(** The body of the loop of [ValidateAsyncEx]. *)
Definition ValidateAsyncEx_body (value : value) (index : string) : M (frame async_locals) unit :=
  (failure <- gets (fun fr => JsObject.get index (ValidationFailures (this fr))) ;;
   on_locals (fun l => {| validation := (fun _ => index) <$> failure;
                          validator := validator l; promises := promises l |}) ;;;
   failure <- defined failure ;;
   if negb (Err.IsAsync failure) then ret tt
   else
     found <- gets (fun fr => JsObject.get index (Validators (this fr))) ;;
     on_locals (fun l => {| validation := validation l;
                            validator := found; promises := promises l |}) ;;;
     try_catch
       (ref <- defined found ;;
        tag <- gets (fun fr => tagName (heap (world fr) ref)) ;;
        hasErrorPromise <-
          (if absent value && negb (String.eqb tag "required")
           then ret (Fulfils true)
           else
             check <- gets (fun fr => isAcceptable (heap (world fr) ref)) ;;
             on_world (emit (EvCall ref value)) ;;;
             match check value with
             | Returns (RPromise p) => ret p
             | Returns (RBool _) => throw TypeError
             | Throws e => throw (Thrown e)
             end) ;;
        on_locals (fun l => {| validation := validation l; validator := validator l;
                               promises := promises l ++ [hasErrorPromise] |}))
       (log_and_rethrow found))%js.
Inductive step (d : fad_defs) : globals -> label -> globals -> Prop :=
  | step_tick e g y g' :
      adc_timer_intr_handler d e g = Ok (y, g') ->
      step d g (L_tick e) g'
  | step_dequeue g w q g' :
      work_queue g = w :: q ->
      adc_hdl_evt (wi_evt w) (wi_params w) (set_work_queue q g) = Ok (tt, g') ->
      step d g L_dequeue g'
  | step_algo_write g buf pos sample :
      dac_buffer g = Some buf ->
      0 <= pos < Z.of_nat (length buf) ->
      step d g (L_algo_write pos sample)
        (set_dac_buffer (Some (<[Z.to_nat pos := u8 sample]> buf)) g).

(** The states of a pipeline brought up by an [adc_init] whose
    [adc_buffer_init] succeeded, with the labels that led there, most recent
    first. *)
Inductive reachable (d : fad_defs) : list label -> globals -> Prop :=
  | reach_init e t r g0 g :
      adc_buffer_init d e power_on = Ok (ESP_OK, g0) ->
      adc_init d e t power_on = Ok (r, g) ->
      reachable d [] g
  | reach_step h g l g' :
      reachable d h g ->
      step d g l g' ->
      reachable d (l :: h) g'.

(** [n] consecutive runs of the handler, fed from a stream of inputs. *)
Fixpoint ticks (d : fad_defs) (es : list isr_env) : M globals unit :=
  match es with
  | [] => m_ret tt
  | e :: es' => adc_timer_intr_handler d e ;;; ticks d es'
  end.
(** C7.  The schema declares twenty-two foreign keys.  Each required one
    (detail line to its header, Batch and Inventory to Product, documents to
    Warehouse, and the rest) is CASCADE; each nullable one (the batch
    columns, cashier, customer, and the purchase order of a GoodsReceipt) is
    SET_NULL, and there is no other combination.  Deleting a stored object
    succeeds; a row that referred to it through a CASCADE key is deleted,
    a row that referred to it through a SET_NULL key is kept with that one
    column nulled. *)
Theorem foreign_key_policy :
  foreign_keys =
    [ (Batch, "product", Product, CASCADE, false);
      (Inventory, "warehouse", Warehouse, CASCADE, false);
      (Inventory, "product", Product, CASCADE, false);
      (Inventory, "batch", Batch, SET_NULL, true);
      (PurchaseOrder, "supplier", Supplier, CASCADE, false);
      (PurchaseOrder, "warehouse", Warehouse, CASCADE, false);
      (PurchaseOrderDetail, "purchase_order", PurchaseOrder, CASCADE, false);
      (PurchaseOrderDetail, "product", Product, CASCADE, false);
      (GoodsReceipt, "purchase_order", PurchaseOrder, SET_NULL, true);
      (GoodsReceipt, "warehouse", Warehouse, CASCADE, false);
      (GoodsReceiptDetail, "goods_receipt", GoodsReceipt, CASCADE, false);
      (GoodsReceiptDetail, "product", Product, CASCADE, false);
      (GoodsReceiptDetail, "batch", Batch, SET_NULL, true);
      (Sale, "warehouse", Warehouse, CASCADE, false);
      (Sale, "cashier", User, SET_NULL, true);
      (Sale, "customer", Customer, SET_NULL, true);
      (SaleDetail, "sale", Sale, CASCADE, false);
      (SaleDetail, "product", Product, CASCADE, false);
      (SaleDetail, "batch", Batch, SET_NULL, true);
      (WriteOff, "warehouse", Warehouse, CASCADE, false);
      (WriteOff, "product", Product, CASCADE, false);
      (WriteOff, "batch", Batch, SET_NULL, true) ]
  ∧ (∀ m f to od,
       f ∈ fields m → fkind f = ForeignKey to od →
       (od = SET_NULL ↔ nullable f = true)
       ∧ (od = CASCADE ↔ nullable f = false))
  ∧ (∀ st m pk,
       is_Some (st m !! pk) →
       ∃ st',
         delete_obj m pk st = Ok st'
         ∧ ∀ m' f k r,
             f ∈ fields m' → st m' !! k = Some r →
             r !! fname f = Some (VRef pk) →
             (fkind f = ForeignKey m CASCADE → st' m' !! k = None)
             ∧ (fkind f = ForeignKey m SET_NULL →
                st' m' !! k = Some (<[fname f := VNull]> r))).
Proof.
  assert (foreign_keys = _) as Hlist by (vm_compute; reflexivity).
  split_and!.
  - exact Hlist.
  - intros m f to od Hf Hk.
    pose proof (elem_of_foreign_keys m f to od Hf Hk) as Hin.
    rewrite Hlist in Hin.
    clear Hlist Hk Hf. revert Hin. generalize (nullable f), (fname f).
    intros b c Hin.
    repeat (apply elem_of_cons in Hin as [Heq|Hin];
            [injection Heq as -> -> -> -> ->; split; split; done|]).
    by apply elem_of_nil in Hin.
  - intros st m pk Hpk. destruct (delete_obj_total _ _ _ Hpk) as [st' Hdel].
    exists st'. split; [done|]. intros m' f k r Hf Hr Hc. split; intros Hk.
    + eapply (delete_cascade_row m pk st st' Hdel m pk m' f k r); try done.
      apply collect_head.
    + by apply (delete_set_null_row m pk st st' Hdel m' f k r).
Qed.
• • • • • • •
## EXERCISE OBJECTIVE:
Copy out only the lines running from the beginning of the data to the line with "(failure <- gets", both ends included.

## FINISHED EXERCISE:
(** The body of the loop of [ValidateAsyncEx]. *)
Definition ValidateAsyncEx_body (value : value) (index : string) : M (frame async_locals) unit :=
  (failure <- gets (fun fr => JsObject.get index (ValidationFailures (this fr))) ;;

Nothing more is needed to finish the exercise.